Collected data entries
◇ ◇ ◇ ◇ ◇ ◇ ◇

(* ===== verification/ExtTree.v ===== *)
(** The extent tree on the disk ([extents.c], [ext4_extents.h]): nodes of slots in
    the inode and in blocks, the checks of a node that was read, the binary
    searches, the descent to the extent of a block, and filling the extent status
    tree from leaves. *)

From stdpp Require Import sorting.
From S2P Require Import Prelude Friend ExtStatus ExtInsert ExtOps ExtRecover SysZone.

(** ** Nodes

    A node has a header and slots of twelve bytes, three words here, that are
    extents in a leaf and indexes above. *)
Record ext_slot := ExtSlot { sw0 : Z; sw1 : Z; sw2 : Z }.
Record ext4_extent_idx := ExtentIdx { ei_block : Z; ei_leaf_lo : Z; ei_leaf_hi : Z; ei_unused : Z }.
Definition slot_extent (s : ext_slot) : ext4_extent :=
  {| ee_block := sw0 s; ee_len := Z.land (sw1 s) 65535; ee_start_hi := Z.shiftr (sw1 s) 16; ee_start_lo := sw2 s |}.
Definition slot_idx (s : ext_slot) : ext4_extent_idx :=
  {| ei_block := sw0 s; ei_leaf_lo := sw1 s; ei_leaf_hi := Z.land (sw2 s) 65535; ei_unused := Z.shiftr (sw2 s) 16 |}.
Definition extent_slot (ex : ext4_extent) : ext_slot := ExtSlot (ee_block ex) (Z.lor (ee_len ex) (Z.shiftl (ee_start_hi ex) 16)) (ee_start_lo ex).
Definition idx_slot (ix : ext4_extent_idx) : ext_slot := ExtSlot (ei_block ix) (ei_leaf_lo ix) (Z.lor (ei_leaf_hi ix) (Z.shiftl (ei_unused ix) 16)).

Definition ext4_idx_pblock (ix : ext4_extent_idx) : Z := Z.lor (ei_leaf_lo ix) (u64 (Z.shiftl (Z.shiftl (ei_leaf_hi ix) 31) 1)).
Definition ext4_ext_store_pblock (ex : ext4_extent) (pb : Z) : ext4_extent :=
  {| ee_block := ee_block ex; ee_len := ee_len ex;
     ee_start_hi := Z.land (Z.shiftr (Z.shiftr pb 31) 1) 65535; ee_start_lo := Z.land pb (2 ^ 32 - 1) |}.
Definition ext4_idx_store_pblock (ix : ext4_extent_idx) (pb : Z) : ext4_extent_idx :=
  {| ei_block := ei_block ix; ei_leaf_lo := Z.land pb (2 ^ 32 - 1);
     ei_leaf_hi := Z.land (Z.shiftr (Z.shiftr pb 31) 1) 65535; ei_unused := ei_unused ix |}.
Definition ext4_ext_mark_unwritten (ex : ext4_extent) : outcome ext4_extent :=
  _ ← BUG_ON (Z.ldiff (ee_len ex) EXT_INIT_MAX_LEN =? 0);
  Ok {| ee_block := ee_block ex; ee_len := Z.lor (ee_len ex) EXT_INIT_MAX_LEN; ee_start_hi := ee_start_hi ex; ee_start_lo := ee_start_lo ex |}.
Definition ext4_ext_mark_initialized (ex : ext4_extent) : ext4_extent :=
  {| ee_block := ee_block ex; ee_len := ext4_ext_get_actual_len ex; ee_start_hi := ee_start_hi ex; ee_start_lo := ee_start_lo ex |}.

Record ext4_extent_header := ExtentHeader { eh_magic : Z; eh_entries : Z; eh_max : Z; eh_depth : Z; eh_generation : Z }.
(** [n_tail] is the word behind the slots. *)
Record ext_node := ExtNode { n_hdr : ext4_extent_header; n_slots : list ext_slot; n_tail : Z }.
Definition entries (n : ext_node) : Z := eh_entries (n_hdr n).
(** The slots in use. *)
Definition used (n : ext_node) : list ext_slot := take (Z.to_nat (entries n)) (n_slots n).
(** A slot by its number; beyond the last one is memory that is not the node's. *)
Definition slot_at (n : ext_node) (k : Z) : outcome ext_slot :=
  if k <? 0 then Bug else match n_slots n !! Z.to_nat k with Some s => Ok s | None => Bug end.

Definition EXT4_EXT_MAGIC : Z := 62218.
Definition EXT4_MAX_EXTENT_DEPTH : Z := 5.
Definition EFSBADCRC : Z := 74.
Definition EXT4_EX_NOCACHE : Z := 1073741824.
Definition EXT4_EX_FORCE_CACHE : Z := 536870912.
Definition has_flag (flags f : Z) : bool := negb (Z.land flags f =? 0).

(** What the tree needs of the filesystem: block size, whether metadata has
    checksums, the system zones, and the parameters of the extent status tree. *)
Record ext_sb := ExtSb { xs_blocksize : Z; xs_csum : bool; xs_zones : zone_sb; xs_es : es_sb }.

◇ ◇ ◇ ◇ ◇ ◇ ◇

**WHAT IS NEEDED:**
Repeat, word for word, the lines from the start of the records to the line that contains "ee_len := ee_len ex;", both of them included, and no others.

**YOUR SOLUTION:**
(* ===== verification/ExtTree.v ===== *)
(** The extent tree on the disk ([extents.c], [ext4_extents.h]): nodes of slots in
    the inode and in blocks, the checks of a node that was read, the binary
    searches, the descent to the extent of a block, and filling the extent status
    tree from leaves. *)

From stdpp Require Import sorting.
From S2P Require Import Prelude Friend ExtStatus ExtInsert ExtOps ExtRecover SysZone.

(** ** Nodes

    A node has a header and slots of twelve bytes, three words here, that are
    extents in a leaf and indexes above. *)
Record ext_slot := ExtSlot { sw0 : Z; sw1 : Z; sw2 : Z }.
Record ext4_extent_idx := ExtentIdx { ei_block : Z; ei_leaf_lo : Z; ei_leaf_hi : Z; ei_unused : Z }.
Definition slot_extent (s : ext_slot) : ext4_extent :=
  {| ee_block := sw0 s; ee_len := Z.land (sw1 s) 65535; ee_start_hi := Z.shiftr (sw1 s) 16; ee_start_lo := sw2 s |}.
Definition slot_idx (s : ext_slot) : ext4_extent_idx :=
  {| ei_block := sw0 s; ei_leaf_lo := sw1 s; ei_leaf_hi := Z.land (sw2 s) 65535; ei_unused := Z.shiftr (sw2 s) 16 |}.
Definition extent_slot (ex : ext4_extent) : ext_slot := ExtSlot (ee_block ex) (Z.lor (ee_len ex) (Z.shiftl (ee_start_hi ex) 16)) (ee_start_lo ex).
Definition idx_slot (ix : ext4_extent_idx) : ext_slot := ExtSlot (ei_block ix) (ei_leaf_lo ix) (Z.lor (ei_leaf_hi ix) (Z.shiftl (ei_unused ix) 16)).

Definition ext4_idx_pblock (ix : ext4_extent_idx) : Z := Z.lor (ei_leaf_lo ix) (u64 (Z.shiftl (Z.shiftl (ei_leaf_hi ix) 31) 1)).
Definition ext4_ext_store_pblock (ex : ext4_extent) (pb : Z) : ext4_extent :=
  {| ee_block := ee_block ex; ee_len := ee_len ex;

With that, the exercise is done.